8 900 000 000 divisés par 318 000… Je sors ma calculatrice attendez… Soit la modique somme de 27 987€ par an et par enfant suivi. Soit un total, je recalcule une seconde…. 27 987 divisés par 12 égalent : 2 332€25 de budget par mois. Or, Zone Interdite nous donne un chiffre bien plus élevé. Où est la vérité ?
Rappel de ce qu’est une AEMO
Précision pour vous mettre dans le contexte : ces 308 000 enfants ne sont pas en structure. Ils sont juste suivis par une AEMO (Action Educative en Milieu Ouvert). Il s’agit d’une une mesure d’assistance éducative prononcée par le juge des enfants. Elle intervient lorsque les détenteurs de l’autorité parentale ne sont plus en mesure de protéger et d’éduquer leur enfant dont la santé, la moralité, la sécurité, les conditions de son éducation ou son développement sont gravement compromises.
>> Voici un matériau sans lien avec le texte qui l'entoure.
(** X12. [channel_map_from_array] returns exactly when [output] and
    [indices] have [numch] entries and each of the first [numch] indices
    lies inside [input]; a negative index, or one at or beyond the length of
    [input], makes it read outside [input]. When it returns, entry [i] of
    [output] below [numch] holds [input[indices[i]]], and the entries from
    [numch] on are kept. *)
Theorem channel_map_from_array_spec (output : list T) (numch : Z) :
  ((Z.to_nat numch <= length output)%nat ->
   (Z.to_nat numch <= length indices)%nat ->
   (forall (i : nat) index, (i < Z.to_nat numch)%nat ->
       indices !! i = Some index -> 0 <= index < Z.of_nat (length input)) ->
   exists output', channel_map_from_array output numch indices input
                   = Some output') /\
  (forall (i : nat) index,
      (i < Z.to_nat numch)%nat -> (i < length output)%nat ->
      indices !! i = Some index ->
      index < 0 \/ Z.of_nat (length input) <= index ->
      channel_map_from_array output numch indices input = None) /\
  (forall output',
      channel_map_from_array output numch indices input = Some output' ->
      (Z.to_nat numch <= length output)%nat /\
      length output' = length output /\
      (forall (i : nat), (i < Z.to_nat numch)%nat ->
          exists index, indices !! i = Some index /\ 0 <= index /\
                        output' !! i = input !! Z.to_nat index /\
                        is_Some (output' !! i)) /\
      (forall (i : nat), (Z.to_nat numch <= i)%nat ->
          output' !! i = output !! i)).
Proof.
  unfold channel_map_from_array. split; [|split].
  - intros Hout Hind Hrange.
    destruct (for_loop_pointwise map_body map_value map_body_Some
                (Z.to_nat numch) 0 output) as (o' & Hrun & _); [lia| |eauto].
    intros i x Hi _. cbv beta.
    destruct (lookup_lt_is_Some_2 indices i ltac:(lia)) as [index Hindex].
    rewrite Hindex. specialize (Hrange i index ltac:(lia) Hindex).
    replace (index <? 0) with false by (symmetry; apply Z.ltb_ge; lia).
    apply lookup_lt_is_Some_2. lia.
  - intros i index Hi Hio Hindex Hbad.
    destruct (lookup_lt_is_Some_2 output i Hio) as [x Hx].
    apply (for_loop_undefined map_body map_value map_body_Some map_body_None
             (Z.to_nat numch) 0 output i x); [lia|exact Hx|].
    cbv beta. rewrite Hindex.
    destruct (Z.ltb_spec index 0); [reflexivity|].
    apply lookup_ge_None_2. lia.
  - intros output' Hrun.
    destruct (for_loop_returned map_body map_value map_body_Some map_body_None
                (Z.to_nat numch) 0 output output' ltac:(lia) Hrun)
      as (Hlen & Hl & Hin & Hout).
    split; [lia|]. split; [exact Hl|]. split.
    + intros i Hi.
      destruct (lookup_lt_is_Some_2 output i ltac:(lia)) as [x Hx].
      specialize (Hin i x ltac:(lia) Hx). cbv beta in Hin.
      assert (Hsome : is_Some (output' !! i))
        by (apply lookup_lt_is_Some_2; lia).
      destruct (indices !! i) as [index|];
        [|rewrite Hin in Hsome; destruct Hsome; discriminate].
      exists index. split; [reflexivity|].
      destruct (Z.ltb_spec index 0);
        [rewrite Hin in Hsome; destruct Hsome; discriminate|].
      split; [lia|]. split; [exact Hin|exact Hsome].
    + intros i Hi. apply Hout. lia.
Qed.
Concrètement, une AEMO, avec un peu de chance, c’est un éducateur qui passe 1 fois par mois à votre domicile. Chaque professionnel gère entre 40 et 50 familles. Si l’on compte bien, avec les audiences auxquelles il doit assister, et les documents administratifs, rapports, courriers qu’ils doivent rédiger… Sachant qu’il ne travaille officiellement que 39h par semaine… Difficile de passer dans toutes les familles une fois par mois. Faisable, mais difficile de tenir une telle cadence confronté à des situations souvent difficiles. C’est mathématique… Pas humain…
Dernier point de questionnement : 49 homicides d’enfants causés par les parents ont eu lieu en 2020. Les 40 autres recensés cette année-là étaient le fait de personnes étrangères à la famille. Le chiffre est en constante baisse, notamment si l’on compare à 2018, où 80 auteurs d’infanticides venaient du cercle familial proche. Le risque de meurtre intrafamilial est donc infime par rapport aux 28,2 millions de ménages recensés en France par l’INED.
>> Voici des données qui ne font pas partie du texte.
Lemma unsubscribe_wf u p f : wf_file f -> wf_file (after (unsubscribe u p) f).
Proof.
  intros Hwf. unfold after. rewrite unsubscribe_eq.
  destruct f as [| | |d]; simpl in *; try tauto.
  destruct (dict_get (str u) d) as [r|] eqn:Hr; simpl; auto.
  destruct (wf_doc_get _ _ _ Hwf Hr) as (_ & t & l & -> & Hs & Hnd & Hne).
  unfold old_subs. rewrite Hs. cbn [contains].
  destruct (existsb (is_str p) (map VStr l)) eqn:Hc.
  - apply existsb_is_str in Hc.
    rewrite list_remove_NoDup by assumption. cbn [bind].
    destruct (without p l) as [|s l'] eqn:Hw; cbn [map].
    + now apply wf_doc_del.
    + apply wf_doc_set; auto.
      exists (dict_set "subscriptions" (VList (map VStr (s :: l'))) t),
             (s :: l').
      repeat split.
      * apply dict_get_set_eq.
      * rewrite <- Hw. now apply NoDup_filter.
      * discriminate.
  - destruct l; [congruence | assumption].
Qed.


(** ** The read operations *)

Lemma subscriptions_eq u f :
  subscriptions u f =
  match f with
  | Missing => Ok (VList [])
  | Unreadable => Raise OSError
  | Corrupt => Raise TomlDecodeError
  | Doc d =>
      match dict_get (str u) d with
      | None => Ok (VList [])
      | Some r => py_get r "subscriptions" (VList [])
      end
  end.
Proof.
  unfold subscriptions. destruct f as [| | |d]; simpl; auto.
  unfold dict_mem, getitem. now destruct (dict_get (str u) d).
Qed.

Lemma py_get_old_subs t : py_get (VDict t) "subscriptions" (VList []) = Ok (old_subs t).
Proof. unfold old_subs. simpl. now destruct (dict_get "subscriptions" t). Qed.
Une autre question nous vient. Comment expliquer que la baisse de placements ait été enregistrée en 2019, alors que les chiffres commençaient tout juste à baisser et que les juges, par définition, n’avaient aucune visibilité dessus ?
Les revenus des familles d’accueil
Comme dit, ce sont les départements qui rémunèrent les familles d’accueil. Il existe un seuil national, mais chaque département fait un peu à sa sauce. Pour autant, on voit sur le site du Service Public que le premier enfant occasionne un versement de 1 709€28 (+40€ de vêture + les frais pour les vacances), puis que les autres enfants lui sont rémunérés par tranches de 788,90€ minimum. Donc les 2 300€ mentionnés plus haut s’expliquent pour l’accueil d’un premier enfant en famille d’accueil, mais pas pour les suivants. On sait par ailleurs que la plupart des assistants familiaux ont 3 enfants à leur domicile.
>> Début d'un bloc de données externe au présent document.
(** One pass through the body of [while (turnCount < MAX_AGENT_TURNS)]. *)
Definition turn (st : LoopState World) : list Event * TurnResult World :=
  match Validator.validateConversationHistory (conversationHistory st) with
  | (ws, Some e) => (map ValidatorWarning ws, Abort (ValidationFailed e))
  | (ws, None) =>
      let '(hasEmittedThinking, buf) :=
        if justExecutedTools st
        then (true,
              mkBuffers (thinkingBuffer (buffers st)) (isInThinkingPhase (buffers st)) "" true)
        else (false, buffers st) in
      let '(w, (deltas, reply)) := sendMessage (world st) (conversationHistory st) in
      let '(_, buf, evDeltas) := handleDeltas hasEmittedThinking buf deltas in
      let evs :=
        map ValidatorWarning ws ++ [SendMessage (conversationHistory st)]
        ++ evDeltas ++ [ModelReplied (deltas, reply)] in
      match reply with
      | inl message => (evs, Abort (ModelClientError message))
      | inr response =>
          let '(evs', r) :=
            afterResponse
              (mkLoopState w (conversationHistory st) (finalResponse st) (S (turnCount st))
                 (changedFiles st) (hasExecutedTools st) (totalInputTokens st)
                 (totalOutputTokens st) false buf (files st))
              response in
          (evs ++ evs', r)
      end
  end.

(** [while (turnCount < MAX_AGENT_TURNS) { ... }] *)
Fixpoint turnLoop (fuel : nat) (st : LoopState World) : list Event * LoopResult World :=
  if turnCount st <? MAX_AGENT_TURNS then
    match fuel with
    | 0 => ([], OutOfFuel)
    | S fuel' =>
        match turn st with
        | (evs, Continue st') =>
            let '(evs', r) := turnLoop fuel' st' in (evs ++ evs', r)
        | (evs, Break st') => (evs, Exited st')
        | (evs, Abort reason) => (evs, Aborted reason)
        end
    end
  else ([], Exited st).

Definition initialState (w : World) (conversationHistory : list Message)
    (userMessage : string) : LoopState World :=
  mkLoopState w
    (conversationHistory ++ [mkMessage user (ContentArray [TextBlock userMessage])])
    "" 0 ∅ false 0 0 false
    (mkBuffers "" false "" false)
    (mkFileTracking ∅ ∅).

(** [processRequest(userMessage, callbacks)] on an agent whose history is
    [conversationHistory]. *)
Definition processRequest (w : World) (conversationHistory : list Message)
    (userMessage : string) : list Event * Outcome World :=
  match turnLoop MAX_AGENT_TURNS (initialState w conversationHistory userMessage) with
  | (evs, Exited st) =>
      (evs ++ emit (supplied callbacks onPhase) (Phase completed)
           ++ emit (supplied callbacks onComplete)
                   (Complete (totalInputTokens st) (totalOutputTokens st)),
       Returned (finalResponse st) st)
  | (evs, Aborted reason) => (evs, Threw reason)
  | (evs, OutOfFuel) => (evs, Unfinished)
  end.

End WithEnvironment.

End Loop.

(** ** Notions used to state the properties *)

Module Spec.

(** [b] is a read invocation ([either-view]) of the path [P]. *)
Definition isReadOf (P : string) (b : ContentBlock) : bool :=
  match b with
  | ToolUseBlock _ name input =>
      bool_decide (name = "either-view") && bool_decide (getField input "path" = JStr P)
  | _ => false
  end.

(** What the enforcer emits for an original block: an edit invocation
    without a usable [needle] carries the warning field, every other block
    is the block itself. *)
Definition annotate (b : ContentBlock) : ContentBlock :=
  match b with
  | ToolUseBlock id name input =>
      if bool_decide (name = "either-line-replace") && negb (truthy (getField input "needle"))
      then ToolUseBlock id name
             (spreadWith input "_enforcerWarning" (JStr Enforcer.ENFORCER_WARNING))
      else b
  | _ => b
  end.

(** The synthetic read, if any, that the enforcer places before [b] when
    its state is [st]. *)
Definition injection (injectedId : nat -> string) (st : Enforcer.State) (b : ContentBlock)
  : list ContentBlock :=
  match b with
  | ToolUseBlock _ name input =>
      if bool_decide (name = "either-line-replace") then
        match nonEmptyString (getField input "path") with
        | Some P =>
            if bool_decide (P ∈ Enforcer.seenReadForPath st) then []
            else [Enforcer.injectedRead (injectedId (Enforcer.injectedSoFar st)) P]
        | None => []
        end
      else []
  | _ => []
  end.

(** The enforcer's tables agree with the blocks it has emitted so far. *)
Definition consistent (st : Enforcer.State) : Prop :=
  Enforcer.toolUsesCollected st = toolUsesOf (Enforcer.out st)
  ∧ ∀ P, P ∈ Enforcer.seenReadForPath st
         ↔ P ≠ "" ∧ existsb (isReadOf P) (Enforcer.out st) = true.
On voit que dans l’Orne par exemple, un premier enfant entraîne le versement de 1 185€60 à l’assistant familial. Voilà qui est tout de même très inférieur aux 1 709€28 annoncés sur le site du gouvernement. Tout est donc complètement aléatoire. Comment gérer efficacement dans ces conditions ?
Aide Sociale à l’Enfance : ce qu’on a mis en place
Nous faisons actuellement part de nos doutes à plusieurs intervenants qui nous répondront sous peu : l’ONPE (Observatoire National de la Protection de l’Enfance) et le secrétariat d’Etat en charge de la protection de l’Enfance, l’ASE. Parce qu’en off, on se pose tous les mêmes questions, non ? essayons d’y répondre !
Note de dernière minute : le président du CEDIF (défense des droits des individus et des familles) Xavier Collet, nous fait part de son article, paru en 2016… Nous n’en n’avions pas connaissance. Parcourez-le si vous voulez en savoir plus sur la rentabilité des enfants placés. Ses conclusions semblent rejoindre les nôtres.
Bravo!
Merci Rachel, ravie que cet article vous ai intéressée et à bientôt pour de prochains thèmes.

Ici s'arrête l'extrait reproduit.